I picture them as vampires now:
"You know zat eez not vine, yes...?"
Packing & Unpacking Event #3: Car-camping on Mt. Lemmon. A week later, searching for more rain to soothe our hot souls, we went camping for three days up on Mt. Lemmon which isn't the Chiricahuas like where we wanted to go because for some reason they have closed our favorite campsite there. Mt. Lemmon is a lot shorter of a drive, however, so it has that going for it. It was also beautiful, and the campsite was close to empty. It rained a lot while we were up there, and Lila, who doesn't care for water, reacted to the damp by developing some kind of terrible gastrointestinal thing which has meant that since we've been back, we've spent a little too much time hosing out the rugs and mashing potatoes for the dog. But it was worth it.

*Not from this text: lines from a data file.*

(** X5.  The two routes to the portfolio volatility agree.  When every
    listed ticker has a return series and all series have one length,
    the volatility that [calculatePortfolioVolatility] takes from the
    covariance matrix, with the weight vector the route builds from the
    weights map, is the annualized standard deviation of the daily
    return series of [calculatePortfolioDailyReturns]; the quadratic
    form is then never negative, so the clamp of the variance is not
    used. *)
Theorem matrix_volatility_is_volatility_of_daily_returns
    (returnsMatrix : gmap string (list R)) (weightsMap : gmap string R)
    (tickers : list string) (L : nat) :
  tickers ≠ [] →
  (∀ t, t ∈ tickers → ∃ s, returnsMatrix !! t = Some s ∧ length s = L) →
  let weights := (λ t, default 0%R (weightsMap !! t)) <$> tickers in
  let covMatrix := Finance.buildCovarianceMatrix returnsMatrix tickers in
  let daily := Finance.calculatePortfolioDailyReturns returnsMatrix weightsMap tickers in
  Finance.calculatePortfolioVolatility weights covMatrix
  = Finance.annualizeVolatility (Finance.stdDev daily) ∧
  (0 <= Spec.quadratic_form weights covMatrix)%R.
Proof.
  intros Hne Hseries weights covMatrix daily. split.
  - by apply (two_routes_agree returnsMatrix weightsMap tickers L).
  - destruct (decide (2 ≤ L)) as [HL|HL].
    + unfold weights, covMatrix.
      rewrite (quadratic_form_days returnsMatrix weightsMap tickers L) by done.
      apply Rmult_le_pos; [apply covariance_self_nonneg|].
      unfold Finance.TRADING_DAYS_PER_YEAR. lra.
    + unfold weights, covMatrix.
      rewrite (quadratic_form_tickers returnsMatrix weightsMap tickers).
      apply Rsum_nonneg. intros x (t & -> & Ht)%list_elem_of_fmap.
      apply Rsum_nonneg. intros y (u & -> & Hu)%list_elem_of_fmap.
      rewrite covariance_overlap.
      rewrite (ser_length returnsMatrix tickers L Hseries t Ht).
      rewrite (ser_length returnsMatrix tickers L Hseries u Hu).
      rewrite Nat.min_id, decide_True by lia. lra.
Qed.

Lemma matrix_volatility_is_volatility_of_daily_returns_witness :
  Finance.calculatePortfolioVolatility
    ((λ t, default 0%R (({[ "AAPL" := 0.6%R; "MSFT" := 0.4%R ]} : gmap string R) !! t))
       <$> ["AAPL"; "MSFT"])
    (Finance.buildCovarianceMatrix
       {[ "AAPL" := [0.01; 0.03]%R; "MSFT" := [0.02; 0.01]%R ]} ["AAPL"; "MSFT"])
  = Finance.annualizeVolatility
      (Finance.stdDev
         (Finance.calculatePortfolioDailyReturns
            {[ "AAPL" := [0.01; 0.03]%R; "MSFT" := [0.02; 0.01]%R ]}
            {[ "AAPL" := 0.6%R; "MSFT" := 0.4%R ]} ["AAPL"; "MSFT"])).
Proof.
  apply (matrix_volatility_is_volatility_of_daily_returns
           {[ "AAPL" := [0.01; 0.03]%R; "MSFT" := [0.02; 0.01]%R ]}
           {[ "AAPL" := 0.6%R; "MSFT" := 0.4%R ]} ["AAPL"; "MSFT"] 2).
  - done.
  - intros t Ht. apply elem_of_cons in Ht as [->|Ht]; [by eexists|].
    apply elem_of_cons in Ht as [->|Ht]; [by eexists|].
    by apply elem_of_nil in Ht.
Defined.

(** ** Maximum drawdown *)

Section max_drawdown.
Import Js Finance.
Local Open Scope R_scope.

Lemma foldl_Rmin_le_init (m : R) (l : list R) : foldl Rmin m l <= m.
Proof.
  revert m. induction l as [|x l IH]; intros m; simpl; [lra|].
  etrans; [apply IH|apply Rmin_l].
Qed.

Lemma foldl_Rmin_le (m : R) (l : list R) (x : R) : x ∈ l → foldl Rmin m l <= x.
Proof.
  revert m. induction l as [|y l IH]; intros m Hx; [by apply elem_of_nil in Hx|].
  apply elem_of_cons in Hx as [->|Hx]; simpl.
  - etrans; [apply foldl_Rmin_le_init|apply Rmin_r].
  - by apply IH.
Qed.

Lemma foldl_Rmin_attained (m : R) (l : list R) :
  foldl Rmin m l = m ∨ foldl Rmin m l ∈ l.
Proof.
  revert m. induction l as [|y l IH]; intros m; simpl; [by left|].
  destruct (IH (Rmin m y)) as [Heq|Hin]; [|by right; right].
  rewrite Heq. unfold Rmin. destruct (Rle_dec m y); [by left|right; left].
Qed.

Lemma calculateMaxDrawdown_min (values : list R) :
  values ≠ [] →
  calculateMaxDrawdown values ∈ calculateDrawdownSeries values ∧
  ∀ d, d ∈ calculateDrawdownSeries values → calculateMaxDrawdown values <= d.
Proof.
  intros Hne. unfold calculateMaxDrawdown.
  pose proof (calculateDrawdownSeries_length values) as Hlen.
  destruct (calculateDrawdownSeries values) as [|d0 ds].
  { destruct values; [done|]. simpl in Hlen. lia. }
  split.
  - destruct (foldl_Rmin_attained d0 ds) as [->|Hin]; [left|by right].
  - intros d [->|Hd]%elem_of_cons; [apply foldl_Rmin_le_init|by apply foldl_Rmin_le].
Qed.

Lemma drawdown_entry_range (values : list R) (d : R) :
  (∀ v, v ∈ values → 0 < v) →
  d ∈ calculateDrawdownSeries values → -1 < d <= 0.
Proof.
  intros Hpos [i Hd]%list_elem_of_lookup.
  rewrite calculateDrawdownSeries_lookup in Hd.
  destruct (values !! i) as [v|] eqn:Hv; [|done]. injection Hd as <-.
  pose proof (lookup_lt_Some _ _ _ Hv) as Hi.
  pose proof (running_max_pos values i Hpos Hi) as Hm.
  pose proof (running_max_ge values i i v (le_n i) Hv) as Hle.
  assert (0 < v) as Hvpos by (apply Hpos, list_elem_of_lookup; eauto).
  assert (0 < / Spec.running_max values i) as Hinv by by apply Rinv_0_lt_compat.
  assert (v / Spec.running_max values i <= 1).
  { apply (Rmult_le_reg_r (Spec.running_max values i)); [done|].
    unfold Rdiv. rewrite Rmult_assoc, Rinv_l by lra. lra. }
  assert (0 < v / Spec.running_max values i)
    by (unfold Rdiv; by apply Rmult_lt_0_compat).
  lra.
Qed.

Lemma drawdown_entry_zero_iff (values : list R) (i : nat) (v : R) :
  (∀ v, v ∈ values → 0 < v) → values !! i = Some v →
  v / Spec.running_max values i - 1 = 0
  ↔ ∀ j w, (j ≤ i)%nat → values !! j = Some w → w <= v.
Proof.
  intros Hpos Hv. pose proof (lookup_lt_Some _ _ _ Hv) as Hi.
  pose proof (running_max_pos values i Hpos Hi) as Hm.
  pose proof (running_max_ge values i i v (le_n i) Hv) as Hle.
  assert (v / Spec.running_max values i - 1 = 0 ↔ v = Spec.running_max values i)
    as ->.
  { split.
    - intros Hz. assert (v / Spec.running_max values i = 1) as H1 by lra.
      apply (f_equal (λ x, x * Spec.running_max values i)) in H1.
      unfold Rdiv in H1. rewrite Rmult_assoc, Rinv_l in H1 by lra. lra.
    - intros Heq. rewrite <- Heq in Hm |- *. unfold Rdiv. rewrite Rinv_r; lra. }
  split.
  - intros -> j w Hj Hw. by apply (running_max_ge values i j).
  - intros Hall. destruct (running_max_attained values i Hi) as (j & Hj & Hw).
    specialize (Hall j _ Hj Hw). lra.
Qed.

Lemma Sorted_Rle_of_lookup (l : list R) :
  (∀ i a b, l !! i = Some a → l !! Datatypes.S i = Some b → a <= b) → Sorted Rle l.
Proof.
  induction l as [|x l IH]; intros Hadj; [constructor|].
  constructor.
  - apply IH. intros i a b Ha Hb. apply (Hadj (Datatypes.S i)); done.
  - destruct l as [|y l]; constructor. by apply (Hadj 0%nat).
Qed.

Lemma StronglySorted_Rle_lookup (l : list R) (i j : nat) (a b : R) :
  StronglySorted Rle l → (i ≤ j)%nat → l !! i = Some a → l !! j = Some b → a <= b.
Proof.
  intros Hsorted. revert i j.
  induction Hsorted as [|x l _ IH Hall]; intros i j Hij Ha Hb; [done|].
  destruct i as [|i], j as [|j]; simpl in *; try lia.
  - injection Ha as ->. injection Hb as ->. lra.
  - injection Ha as ->. rewrite Forall_forall in Hall.
    apply Hall, list_elem_of_lookup. eauto.
  - apply (IH i j); [lia|done..].
Qed.

Lemma calculateMaxDrawdown_zero_iff_sorted (values : list R) :
  (∀ v, v ∈ values → 0 < v) →
  calculateMaxDrawdown values = 0 ↔ Sorted Rle values.
Proof.
  intros Hpos. destruct (decide (values = [])) as [->|Hne].
  { split; [constructor|done]. }
  destruct (calculateMaxDrawdown_min values Hne) as [Hin Hmin].
  split.
  - intros Hzero. apply Sorted_Rle_of_lookup. intros i a b Ha Hb.
    assert (calculateDrawdownSeries values !! Datatypes.S i
            = Some (b / Spec.running_max values (Datatypes.S i) - 1)) as Hd
      by (by rewrite calculateDrawdownSeries_lookup, Hb).
    assert (b / Spec.running_max values (Datatypes.S i) - 1 = 0) as Hz.
    { assert (b / Spec.running_max values (Datatypes.S i) - 1
              ∈ calculateDrawdownSeries values) as Hmem
        by (apply list_elem_of_lookup; eauto).
      pose proof (Hmin _ Hmem). pose proof (drawdown_entry_range _ _ Hpos Hmem). lra. }
    pose proof (proj1 (drawdown_entry_zero_iff values (Datatypes.S i) b Hpos Hb) Hz)
      as Hall.
    apply (Hall i a); [lia|done].
  - intros Hsorted.
    apply (@Sorted_StronglySorted R Rle Rle_trans) in Hsorted.
    apply list_elem_of_lookup in Hin as [i Hi].
    rewrite calculateDrawdownSeries_lookup in Hi.
    destruct (values !! i) as [v|] eqn:Hv; [|done]. injection Hi as Hi.
    rewrite <- Hi. apply (drawdown_entry_zero_iff values i v Hpos Hv).
    intros j w Hj Hw. by apply (StronglySorted_Rle_lookup values j i).
Qed.
End max_drawdown.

Cozily waiting out another thunderstorm in the back of the truck.
The Amazing Truck Mobile.
In between all these activities, I've been struggling to run regularly (I can't get past 2.1 miles, but that's 2.1 more miles than I could run a month ago) and keep the garden alive (goal met. So far), and we've* been building a porch on the east side of the house. The ultimate goal here is a wooden deck-thing with a door opening onto it off the bedroom, but so far we're just up to the porch part which is, frankly, just as awesome.

*When I say "we", I mean, of course, "Raphael". Although I've lifted some things such as a board once and provided support in the form of gasps and little flinching facial expressions when the ladder shifts suddenly or when people are trying to lift a 200-pound beam over their heads, and also I've drilled some screws into some beams which was terrifying.

















3 comments:

Anonymous said...

So, it is feast or famine with you these days. Oh, but I did enjoy the feast. Thanks

JustAnotherJenny said...

I am continually amazed at the things you guys have accomplished with your house. It's really coming along.

Also, you make life look fun all of the time! Thanks for that!

Jenny said...

Thanks for the comments, both of you. Life's not fun ALL the time, but we've been fortunate lately!